---- DATA FOR THE TASK
(** C7: a point pushed with a time-to-live [ttl] that is not negative is
    stored under the text of its label set (the last point of the push with
    that text wins) with the expiration [now + ttl]; as long as the registry
    holds it with that expiration, a [Gather] after the expiration removes it
    and sends only metrics of the points that remain; a push sweeps the
    expired entries when more than five minutes have passed since the last
    clean-up (of a push or of a [Gather]), and removes nothing otherwise. *)
Theorem pushed_point_expires (r : Registry) (pre post : list MetricPoint)
    (p : MetricPoint) (ttl : Duration) (t : Time) :
  Forall (fun q => keyText q <> keyText p) post ->
  0 <= ttl ->
  let r' := fst (Registry_pushPoint LabelsToText r (pre ++ p :: post) ttl t) in
  (pushedPoints r' !! keyText p = Some p
   /\ pushedPointsExpiration r' !! keyText p = Some (Add t ttl))
  /\ (forall c t',
        pushedPoints c !! keyText p = Some p ->
        pushedPointsExpiration c !! keyText p = Some (Add t ttl) ->
        After t' (Add t ttl) = true ->
        let gathered := pushCollector_Collect c t' in
        pushedPoints (fst gathered) !! keyText p = None
        /\ pushedPointsExpiration (fst gathered) !! keyText p = None
        /\ lastPushedPointsCleanup (fst gathered) = t'
        /\ (forall m, m ∈ snd gathered ->
              exists key q, pushedPoints (fst gathered) !! key = Some q /\ m = metricOf q))
  /\ (pushedPointsCleanupInterval < Sub t (lastPushedPointsCleanup r) ->
        lastPushedPointsCleanup r' = t
        /\ (forall key e, pushedPointsExpiration r' !! key = Some e -> After t e = false)
        /\ (forall key e,
              key ∉ (fun q => keyText q) <$> (pre ++ p :: post) ->
              pushedPointsExpiration r !! key = Some e ->
              if After t e
              then pushedPoints r' !! key = None
                   /\ pushedPointsExpiration r' !! key = None
              else pushedPoints r' !! key = pushedPoints r !! key
                   /\ pushedPointsExpiration r' !! key = Some e))
  /\ (Sub t (lastPushedPointsCleanup r) <= pushedPointsCleanupInterval ->
        lastPushedPointsCleanup r' = lastPushedPointsCleanup r
        /\ (forall key, key ∉ (fun q => keyText q) <$> (pre ++ p :: post) ->
              pushedPoints r' !! key = pushedPoints r !! key
              /\ pushedPointsExpiration r' !! key = pushedPointsExpiration r !! key)).
Proof.
  intros Hpost Httl. cbv zeta.
  destruct (storeAll_last (Add t ttl) pre p post
              (pushedPoints r, pushedPointsExpiration r) Hpost) as [Hp He].
  assert (Hfresh : After t (Add t ttl) = false).
  { unfold After, Add. apply Z.ltb_ge. lia. }
  assert (Hstored :
    pushedPoints (fst (Registry_pushPoint LabelsToText r (pre ++ p :: post) ttl t))
      !! keyText p = Some p
    /\ pushedPointsExpiration (fst (Registry_pushPoint LabelsToText r (pre ++ p :: post) ttl t))
         !! keyText p = Some (Add t ttl)).
  { unfold Registry_pushPoint. cbn [fst].
    destruct (pushedPointsCleanupInterval <? Sub t (lastPushedPointsCleanup r));
      cbn [pushedPoints pushedPointsExpiration]; [|auto].
    split.
    - apply map_lookup_filter_Some. split; [exact Hp|]. cbn [fst].
      rewrite He. exact Hfresh.
    - apply map_lookup_filter_Some. split; [exact He|]. exact Hfresh. }
  split; [exact Hstored|]. split; [|split].
  - intros c t' Hp' He' Hafter. cbv zeta.
    destruct (Collect_removes c t' _ _ He' (mk_is_Some _ _ Hp') Hafter) as [Hgone Hgone'].
    split; [exact Hgone|]. split; [exact Hgone'|]. split; [reflexivity|].
    intros m Hm. unfold pushCollector_Collect in *. cbn [fst snd pushedPoints] in *.
    apply list_elem_of_fmap in Hm as ([key q] & -> & Hin).
    exists key, q. split; [|reflexivity]. apply elem_of_map_to_list, Hin.
  - intros Hdue. unfold Registry_pushPoint. cbn [fst].
    apply Z.ltb_lt in Hdue. rewrite Hdue.
    cbn [pushedPoints pushedPointsExpiration lastPushedPointsCleanup].
    split; [reflexivity|]. split.
    + intros key e Hlook. apply map_lookup_filter_Some in Hlook as [_ Hkeep]. exact Hkeep.
    + intros key e Hkey Hexp.
      destruct (storeAll_other (Add t ttl) _ (pushedPoints r, pushedPointsExpiration r)
                  key Hkey) as [Hsame Hsame'].
      cbn [fst snd] in Hsame, Hsame'.
      destruct (After t e) eqn:Hafter.
      * split; apply map_lookup_filter_None; right.
        -- intros q _. cbn [fst]. rewrite Hsame', Hexp, Hafter. discriminate.
        -- intros e' He'. cbn [snd]. rewrite Hsame', Hexp in He'.
           injection He' as <-. rewrite Hafter. discriminate.
      * split.
        -- destruct (pushedPoints r !! key) as [q|] eqn:Hq.
           ++ apply map_lookup_filter_Some. rewrite Hsame. split; [reflexivity|].
              cbn [fst]. rewrite Hsame', Hexp. exact Hafter.
           ++ apply map_lookup_filter_None. left. rewrite Hsame. reflexivity.
        -- apply map_lookup_filter_Some. rewrite Hsame'. split; [exact Hexp | exact Hafter].
  - intros Hnot. unfold Registry_pushPoint. cbn [fst].
    apply Z.ltb_ge in Hnot. rewrite Hnot.
    cbn [pushedPoints pushedPointsExpiration lastPushedPointsCleanup].
    split; [reflexivity|]. intros key Hkey.
    apply (storeAll_other (Add t ttl) _ (pushedPoints r, pushedPointsExpiration r) key Hkey).
Qed.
--------
→ **ACTION ITEM**: Output the lines above between the one holding "pushedPointsExpiration c !!" and the one holding "<= pushedPointsCleanupInterval ->", inclusive, with nothing before or after them.

→ **EXPECTED ANSWER**:
        pushedPointsExpiration c !! keyText p = Some (Add t ttl) ->
        After t' (Add t ttl) = true ->
        let gathered := pushCollector_Collect c t' in
        pushedPoints (fst gathered) !! keyText p = None
        /\ pushedPointsExpiration (fst gathered) !! keyText p = None
        /\ lastPushedPointsCleanup (fst gathered) = t'
        /\ (forall m, m ∈ snd gathered ->
              exists key q, pushedPoints (fst gathered) !! key = Some q /\ m = metricOf q))
  /\ (pushedPointsCleanupInterval < Sub t (lastPushedPointsCleanup r) ->
        lastPushedPointsCleanup r' = t
        /\ (forall key e, pushedPointsExpiration r' !! key = Some e -> After t e = false)
        /\ (forall key e,
              key ∉ (fun q => keyText q) <$> (pre ++ p :: post) ->
              pushedPointsExpiration r !! key = Some e ->
              if After t e
              then pushedPoints r' !! key = None
                   /\ pushedPointsExpiration r' !! key = None
              else pushedPoints r' !! key = pushedPoints r !! key
                   /\ pushedPointsExpiration r' !! key = Some e))
  /\ (Sub t (lastPushedPointsCleanup r) <= pushedPointsCleanupInterval ->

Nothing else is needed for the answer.